--- START ---

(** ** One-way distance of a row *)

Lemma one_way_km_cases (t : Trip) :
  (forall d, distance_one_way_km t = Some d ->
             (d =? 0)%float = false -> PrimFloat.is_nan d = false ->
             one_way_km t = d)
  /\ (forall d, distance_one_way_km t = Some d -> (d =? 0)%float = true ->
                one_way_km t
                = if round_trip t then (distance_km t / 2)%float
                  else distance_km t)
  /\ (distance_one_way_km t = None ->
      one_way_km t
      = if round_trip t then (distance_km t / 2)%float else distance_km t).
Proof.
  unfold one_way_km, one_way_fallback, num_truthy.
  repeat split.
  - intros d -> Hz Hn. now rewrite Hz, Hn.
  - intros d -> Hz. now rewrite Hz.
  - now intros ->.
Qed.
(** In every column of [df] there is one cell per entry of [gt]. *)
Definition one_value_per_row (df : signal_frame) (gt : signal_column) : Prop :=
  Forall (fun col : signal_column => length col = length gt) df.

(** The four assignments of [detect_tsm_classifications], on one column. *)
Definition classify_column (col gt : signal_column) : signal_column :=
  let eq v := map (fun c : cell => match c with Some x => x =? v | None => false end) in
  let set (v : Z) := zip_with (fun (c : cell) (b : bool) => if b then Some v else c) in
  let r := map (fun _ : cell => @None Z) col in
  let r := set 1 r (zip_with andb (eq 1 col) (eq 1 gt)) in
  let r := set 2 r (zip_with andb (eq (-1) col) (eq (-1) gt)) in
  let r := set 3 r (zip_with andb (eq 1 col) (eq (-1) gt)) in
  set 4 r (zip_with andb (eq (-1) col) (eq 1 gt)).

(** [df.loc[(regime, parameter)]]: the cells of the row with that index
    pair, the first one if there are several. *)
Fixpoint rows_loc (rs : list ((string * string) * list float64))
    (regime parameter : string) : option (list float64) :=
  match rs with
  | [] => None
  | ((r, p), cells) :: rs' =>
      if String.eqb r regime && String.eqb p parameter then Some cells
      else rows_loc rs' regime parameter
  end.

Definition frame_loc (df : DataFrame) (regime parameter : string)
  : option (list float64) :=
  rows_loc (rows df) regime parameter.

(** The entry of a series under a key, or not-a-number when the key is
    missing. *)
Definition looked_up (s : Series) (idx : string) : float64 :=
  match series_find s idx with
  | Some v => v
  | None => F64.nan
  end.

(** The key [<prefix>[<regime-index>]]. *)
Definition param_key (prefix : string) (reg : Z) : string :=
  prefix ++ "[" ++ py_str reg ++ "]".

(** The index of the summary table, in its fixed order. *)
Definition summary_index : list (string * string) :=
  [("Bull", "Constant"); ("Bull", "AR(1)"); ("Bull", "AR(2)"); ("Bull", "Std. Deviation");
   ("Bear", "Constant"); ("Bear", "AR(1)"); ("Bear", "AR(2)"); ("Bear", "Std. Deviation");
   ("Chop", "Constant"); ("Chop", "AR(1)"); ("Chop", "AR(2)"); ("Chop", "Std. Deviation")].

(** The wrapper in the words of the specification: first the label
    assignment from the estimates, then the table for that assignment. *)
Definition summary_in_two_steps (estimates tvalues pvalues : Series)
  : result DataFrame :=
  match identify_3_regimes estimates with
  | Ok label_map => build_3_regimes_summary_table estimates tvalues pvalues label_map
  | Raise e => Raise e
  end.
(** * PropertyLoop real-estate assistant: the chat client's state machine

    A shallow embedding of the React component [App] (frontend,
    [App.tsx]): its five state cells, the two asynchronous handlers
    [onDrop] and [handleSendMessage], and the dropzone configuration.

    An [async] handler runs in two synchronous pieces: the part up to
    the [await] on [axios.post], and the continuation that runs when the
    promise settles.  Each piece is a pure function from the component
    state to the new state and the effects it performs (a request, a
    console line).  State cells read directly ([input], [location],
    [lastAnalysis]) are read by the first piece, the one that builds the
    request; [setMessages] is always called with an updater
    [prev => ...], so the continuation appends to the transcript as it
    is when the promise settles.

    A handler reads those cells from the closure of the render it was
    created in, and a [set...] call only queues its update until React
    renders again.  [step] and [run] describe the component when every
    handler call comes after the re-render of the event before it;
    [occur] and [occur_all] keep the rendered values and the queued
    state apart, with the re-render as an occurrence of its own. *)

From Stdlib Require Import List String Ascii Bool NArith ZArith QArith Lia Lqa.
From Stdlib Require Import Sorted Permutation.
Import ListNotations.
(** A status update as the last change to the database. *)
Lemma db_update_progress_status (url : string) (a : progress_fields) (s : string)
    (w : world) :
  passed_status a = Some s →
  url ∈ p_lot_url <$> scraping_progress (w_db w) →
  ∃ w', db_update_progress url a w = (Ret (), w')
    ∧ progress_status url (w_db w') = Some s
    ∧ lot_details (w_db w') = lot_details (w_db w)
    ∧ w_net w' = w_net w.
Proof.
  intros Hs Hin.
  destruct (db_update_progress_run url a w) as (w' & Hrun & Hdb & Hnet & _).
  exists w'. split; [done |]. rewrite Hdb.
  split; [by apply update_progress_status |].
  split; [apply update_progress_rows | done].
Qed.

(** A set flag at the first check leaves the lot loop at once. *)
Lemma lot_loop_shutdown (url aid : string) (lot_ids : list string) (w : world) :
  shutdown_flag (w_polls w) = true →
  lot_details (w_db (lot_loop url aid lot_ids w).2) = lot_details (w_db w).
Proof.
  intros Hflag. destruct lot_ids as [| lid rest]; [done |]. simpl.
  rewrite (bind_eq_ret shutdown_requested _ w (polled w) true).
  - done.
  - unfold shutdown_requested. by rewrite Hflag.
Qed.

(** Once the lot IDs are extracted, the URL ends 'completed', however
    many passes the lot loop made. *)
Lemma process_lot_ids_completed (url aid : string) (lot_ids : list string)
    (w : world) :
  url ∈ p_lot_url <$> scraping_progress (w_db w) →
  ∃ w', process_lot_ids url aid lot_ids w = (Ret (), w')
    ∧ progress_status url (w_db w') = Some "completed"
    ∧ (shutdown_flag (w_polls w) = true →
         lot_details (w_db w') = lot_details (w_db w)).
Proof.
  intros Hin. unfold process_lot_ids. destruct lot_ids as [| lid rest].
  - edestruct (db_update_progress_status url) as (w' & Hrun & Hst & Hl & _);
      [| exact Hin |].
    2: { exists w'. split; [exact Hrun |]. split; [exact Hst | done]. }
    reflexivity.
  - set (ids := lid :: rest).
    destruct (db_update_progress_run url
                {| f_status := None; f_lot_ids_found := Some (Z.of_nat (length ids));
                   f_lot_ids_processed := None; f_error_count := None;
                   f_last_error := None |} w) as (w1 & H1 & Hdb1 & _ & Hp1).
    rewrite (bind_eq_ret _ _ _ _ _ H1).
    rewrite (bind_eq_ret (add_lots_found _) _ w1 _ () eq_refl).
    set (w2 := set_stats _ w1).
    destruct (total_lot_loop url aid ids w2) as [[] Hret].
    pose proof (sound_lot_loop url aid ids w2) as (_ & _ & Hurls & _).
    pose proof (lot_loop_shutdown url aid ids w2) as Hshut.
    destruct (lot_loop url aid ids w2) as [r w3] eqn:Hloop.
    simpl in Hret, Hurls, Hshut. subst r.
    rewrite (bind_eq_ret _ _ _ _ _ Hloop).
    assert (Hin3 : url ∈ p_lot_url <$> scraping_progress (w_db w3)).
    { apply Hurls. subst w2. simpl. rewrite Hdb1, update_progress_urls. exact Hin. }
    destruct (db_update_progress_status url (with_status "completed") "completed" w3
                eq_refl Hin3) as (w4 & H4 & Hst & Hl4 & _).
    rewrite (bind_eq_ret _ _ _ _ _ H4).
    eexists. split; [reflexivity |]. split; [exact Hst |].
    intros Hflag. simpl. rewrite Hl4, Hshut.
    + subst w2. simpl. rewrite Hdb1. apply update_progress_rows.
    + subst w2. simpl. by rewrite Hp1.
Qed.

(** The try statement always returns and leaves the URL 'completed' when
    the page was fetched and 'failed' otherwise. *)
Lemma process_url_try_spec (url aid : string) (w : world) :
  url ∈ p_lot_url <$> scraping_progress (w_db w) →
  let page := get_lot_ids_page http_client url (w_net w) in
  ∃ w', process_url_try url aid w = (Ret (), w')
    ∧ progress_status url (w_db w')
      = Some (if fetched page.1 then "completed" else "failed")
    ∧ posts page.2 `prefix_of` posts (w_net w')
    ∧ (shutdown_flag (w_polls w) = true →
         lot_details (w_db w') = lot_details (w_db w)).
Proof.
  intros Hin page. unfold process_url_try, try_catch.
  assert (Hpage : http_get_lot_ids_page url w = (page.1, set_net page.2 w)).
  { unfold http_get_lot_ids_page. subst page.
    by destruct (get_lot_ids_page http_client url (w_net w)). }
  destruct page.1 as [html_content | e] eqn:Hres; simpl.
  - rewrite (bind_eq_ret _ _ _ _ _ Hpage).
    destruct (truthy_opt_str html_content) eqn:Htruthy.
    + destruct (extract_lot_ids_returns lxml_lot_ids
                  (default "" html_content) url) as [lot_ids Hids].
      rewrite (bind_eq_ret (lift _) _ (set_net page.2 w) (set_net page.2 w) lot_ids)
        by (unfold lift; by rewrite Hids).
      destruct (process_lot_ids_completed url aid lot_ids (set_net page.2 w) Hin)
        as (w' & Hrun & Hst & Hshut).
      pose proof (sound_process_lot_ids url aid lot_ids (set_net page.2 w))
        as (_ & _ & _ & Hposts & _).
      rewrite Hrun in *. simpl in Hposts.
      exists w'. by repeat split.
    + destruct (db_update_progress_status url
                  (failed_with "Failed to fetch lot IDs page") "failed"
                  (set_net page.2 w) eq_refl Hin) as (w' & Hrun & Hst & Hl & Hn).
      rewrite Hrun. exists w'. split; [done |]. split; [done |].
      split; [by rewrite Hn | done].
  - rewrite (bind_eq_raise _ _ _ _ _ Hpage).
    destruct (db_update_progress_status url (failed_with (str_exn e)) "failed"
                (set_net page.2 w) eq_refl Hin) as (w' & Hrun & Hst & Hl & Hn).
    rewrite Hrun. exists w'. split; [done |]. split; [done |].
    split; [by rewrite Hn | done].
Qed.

--- END ---

_AIM OF THE TASK_: All lines from the first line of the listing above through the line containing "one_way_km t = d)" are to be retyped exactly. Leave out any other line.

_OUTPUT_:
(** ** One-way distance of a row *)

Lemma one_way_km_cases (t : Trip) :
  (forall d, distance_one_way_km t = Some d ->
             (d =? 0)%float = false -> PrimFloat.is_nan d = false ->
             one_way_km t = d)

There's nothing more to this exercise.